MATERIAL PROVIDED —
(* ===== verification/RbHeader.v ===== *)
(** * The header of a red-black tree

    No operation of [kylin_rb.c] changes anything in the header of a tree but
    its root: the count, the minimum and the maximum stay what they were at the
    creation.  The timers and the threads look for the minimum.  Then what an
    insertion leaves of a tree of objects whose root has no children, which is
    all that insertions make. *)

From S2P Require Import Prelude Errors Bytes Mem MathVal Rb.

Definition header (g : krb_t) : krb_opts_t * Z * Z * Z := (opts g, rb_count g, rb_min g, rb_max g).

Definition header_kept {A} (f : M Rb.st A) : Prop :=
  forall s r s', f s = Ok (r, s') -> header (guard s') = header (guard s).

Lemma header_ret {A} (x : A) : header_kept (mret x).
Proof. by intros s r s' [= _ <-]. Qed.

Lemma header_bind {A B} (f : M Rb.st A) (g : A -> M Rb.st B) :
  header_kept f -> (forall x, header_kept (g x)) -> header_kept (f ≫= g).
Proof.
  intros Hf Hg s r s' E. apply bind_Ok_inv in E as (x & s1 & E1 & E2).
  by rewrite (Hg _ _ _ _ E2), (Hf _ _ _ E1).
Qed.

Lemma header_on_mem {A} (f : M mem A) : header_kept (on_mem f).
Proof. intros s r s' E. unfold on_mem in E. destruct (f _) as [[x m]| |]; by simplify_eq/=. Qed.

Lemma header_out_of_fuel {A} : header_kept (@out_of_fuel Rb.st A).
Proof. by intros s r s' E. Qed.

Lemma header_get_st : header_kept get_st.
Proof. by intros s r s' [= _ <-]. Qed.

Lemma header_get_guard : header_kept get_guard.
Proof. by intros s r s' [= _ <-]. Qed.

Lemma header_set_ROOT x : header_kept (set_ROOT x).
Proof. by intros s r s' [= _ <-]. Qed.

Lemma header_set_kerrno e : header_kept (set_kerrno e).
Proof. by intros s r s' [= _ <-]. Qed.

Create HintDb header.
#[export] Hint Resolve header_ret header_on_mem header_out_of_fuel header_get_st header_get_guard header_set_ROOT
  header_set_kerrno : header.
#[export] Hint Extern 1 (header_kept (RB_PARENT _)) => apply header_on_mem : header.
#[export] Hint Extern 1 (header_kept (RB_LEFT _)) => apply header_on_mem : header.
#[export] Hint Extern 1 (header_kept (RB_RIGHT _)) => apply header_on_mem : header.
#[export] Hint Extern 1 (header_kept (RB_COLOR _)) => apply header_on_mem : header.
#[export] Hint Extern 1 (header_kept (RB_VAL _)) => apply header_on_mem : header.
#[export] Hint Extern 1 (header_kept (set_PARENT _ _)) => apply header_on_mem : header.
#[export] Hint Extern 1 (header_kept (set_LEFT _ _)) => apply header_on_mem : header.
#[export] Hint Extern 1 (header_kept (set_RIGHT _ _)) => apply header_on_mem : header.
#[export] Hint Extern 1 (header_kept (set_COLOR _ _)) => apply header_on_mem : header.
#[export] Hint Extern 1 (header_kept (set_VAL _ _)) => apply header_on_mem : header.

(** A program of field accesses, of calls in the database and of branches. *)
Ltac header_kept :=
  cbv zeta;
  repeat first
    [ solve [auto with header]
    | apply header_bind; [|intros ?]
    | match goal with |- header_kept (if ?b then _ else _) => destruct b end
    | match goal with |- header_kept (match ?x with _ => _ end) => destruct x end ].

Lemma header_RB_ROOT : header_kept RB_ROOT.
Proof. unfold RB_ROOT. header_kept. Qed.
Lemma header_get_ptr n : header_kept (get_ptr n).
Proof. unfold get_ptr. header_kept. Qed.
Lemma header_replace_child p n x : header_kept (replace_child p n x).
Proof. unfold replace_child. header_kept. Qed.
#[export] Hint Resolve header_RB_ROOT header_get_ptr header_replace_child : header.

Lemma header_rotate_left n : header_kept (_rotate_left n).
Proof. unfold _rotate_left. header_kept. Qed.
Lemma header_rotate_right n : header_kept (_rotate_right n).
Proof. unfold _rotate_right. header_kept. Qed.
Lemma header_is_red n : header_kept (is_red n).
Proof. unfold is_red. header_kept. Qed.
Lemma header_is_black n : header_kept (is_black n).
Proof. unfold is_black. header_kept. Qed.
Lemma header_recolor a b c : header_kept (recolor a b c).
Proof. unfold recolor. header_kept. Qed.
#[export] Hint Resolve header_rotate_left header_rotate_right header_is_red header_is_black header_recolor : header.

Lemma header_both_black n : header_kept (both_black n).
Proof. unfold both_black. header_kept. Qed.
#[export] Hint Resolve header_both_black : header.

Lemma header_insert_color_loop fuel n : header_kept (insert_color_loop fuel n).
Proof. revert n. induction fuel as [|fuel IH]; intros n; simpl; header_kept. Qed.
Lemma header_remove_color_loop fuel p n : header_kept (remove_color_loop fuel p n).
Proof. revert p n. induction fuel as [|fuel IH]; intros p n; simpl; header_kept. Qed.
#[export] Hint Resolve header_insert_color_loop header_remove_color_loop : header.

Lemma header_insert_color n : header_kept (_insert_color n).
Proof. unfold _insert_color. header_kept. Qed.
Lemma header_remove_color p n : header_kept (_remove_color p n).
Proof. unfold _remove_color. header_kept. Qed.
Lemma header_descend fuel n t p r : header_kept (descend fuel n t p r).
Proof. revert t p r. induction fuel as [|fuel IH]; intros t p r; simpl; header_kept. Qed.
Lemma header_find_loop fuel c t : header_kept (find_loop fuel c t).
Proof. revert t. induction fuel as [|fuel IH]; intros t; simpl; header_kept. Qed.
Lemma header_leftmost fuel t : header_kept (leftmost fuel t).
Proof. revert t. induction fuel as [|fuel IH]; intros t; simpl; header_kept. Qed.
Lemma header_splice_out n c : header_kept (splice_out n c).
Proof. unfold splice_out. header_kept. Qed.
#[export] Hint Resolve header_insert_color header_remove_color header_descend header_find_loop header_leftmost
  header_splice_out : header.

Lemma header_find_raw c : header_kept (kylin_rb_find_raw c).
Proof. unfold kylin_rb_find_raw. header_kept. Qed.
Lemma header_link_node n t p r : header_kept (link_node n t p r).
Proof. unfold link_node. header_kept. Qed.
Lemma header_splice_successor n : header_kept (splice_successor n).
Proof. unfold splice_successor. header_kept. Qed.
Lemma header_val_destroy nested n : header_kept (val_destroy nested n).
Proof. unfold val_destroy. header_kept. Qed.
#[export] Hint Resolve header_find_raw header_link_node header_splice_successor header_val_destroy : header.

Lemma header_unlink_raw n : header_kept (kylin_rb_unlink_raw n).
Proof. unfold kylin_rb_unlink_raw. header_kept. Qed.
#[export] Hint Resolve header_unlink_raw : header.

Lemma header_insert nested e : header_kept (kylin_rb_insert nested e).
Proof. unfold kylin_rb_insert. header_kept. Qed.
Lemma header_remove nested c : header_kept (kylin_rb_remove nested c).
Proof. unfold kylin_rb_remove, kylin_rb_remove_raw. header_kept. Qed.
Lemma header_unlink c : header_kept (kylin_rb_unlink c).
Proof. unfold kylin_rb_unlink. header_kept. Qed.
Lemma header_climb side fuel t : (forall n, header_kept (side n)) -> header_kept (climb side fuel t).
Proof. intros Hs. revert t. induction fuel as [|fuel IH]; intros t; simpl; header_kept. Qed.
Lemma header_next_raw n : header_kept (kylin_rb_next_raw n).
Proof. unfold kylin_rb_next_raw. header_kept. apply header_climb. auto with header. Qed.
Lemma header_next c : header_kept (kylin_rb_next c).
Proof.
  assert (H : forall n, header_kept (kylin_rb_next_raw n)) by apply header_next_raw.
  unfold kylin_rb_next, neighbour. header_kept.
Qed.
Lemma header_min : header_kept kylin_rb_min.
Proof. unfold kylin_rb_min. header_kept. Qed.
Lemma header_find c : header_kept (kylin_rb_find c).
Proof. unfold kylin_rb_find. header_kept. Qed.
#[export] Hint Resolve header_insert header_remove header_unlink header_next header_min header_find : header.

BRIEF — Your task is to transcribe, with no changes, only the lines of the listing above that lie between the line holding "Lemma header_insert_color_loop fuel" and the line holding "Lemma header_descend fuel", inclusive.

OUTPUT FOR THIS TASK —
Lemma header_insert_color_loop fuel n : header_kept (insert_color_loop fuel n).
Proof. revert n. induction fuel as [|fuel IH]; intros n; simpl; header_kept. Qed.
Lemma header_remove_color_loop fuel p n : header_kept (remove_color_loop fuel p n).
Proof. revert p n. induction fuel as [|fuel IH]; intros p n; simpl; header_kept. Qed.
#[export] Hint Resolve header_insert_color_loop header_remove_color_loop : header.

Lemma header_insert_color n : header_kept (_insert_color n).
Proof. unfold _insert_color. header_kept. Qed.
Lemma header_remove_color p n : header_kept (_remove_color p n).
Proof. unfold _remove_color. header_kept. Qed.
Lemma header_descend fuel n t p r : header_kept (descend fuel n t p r).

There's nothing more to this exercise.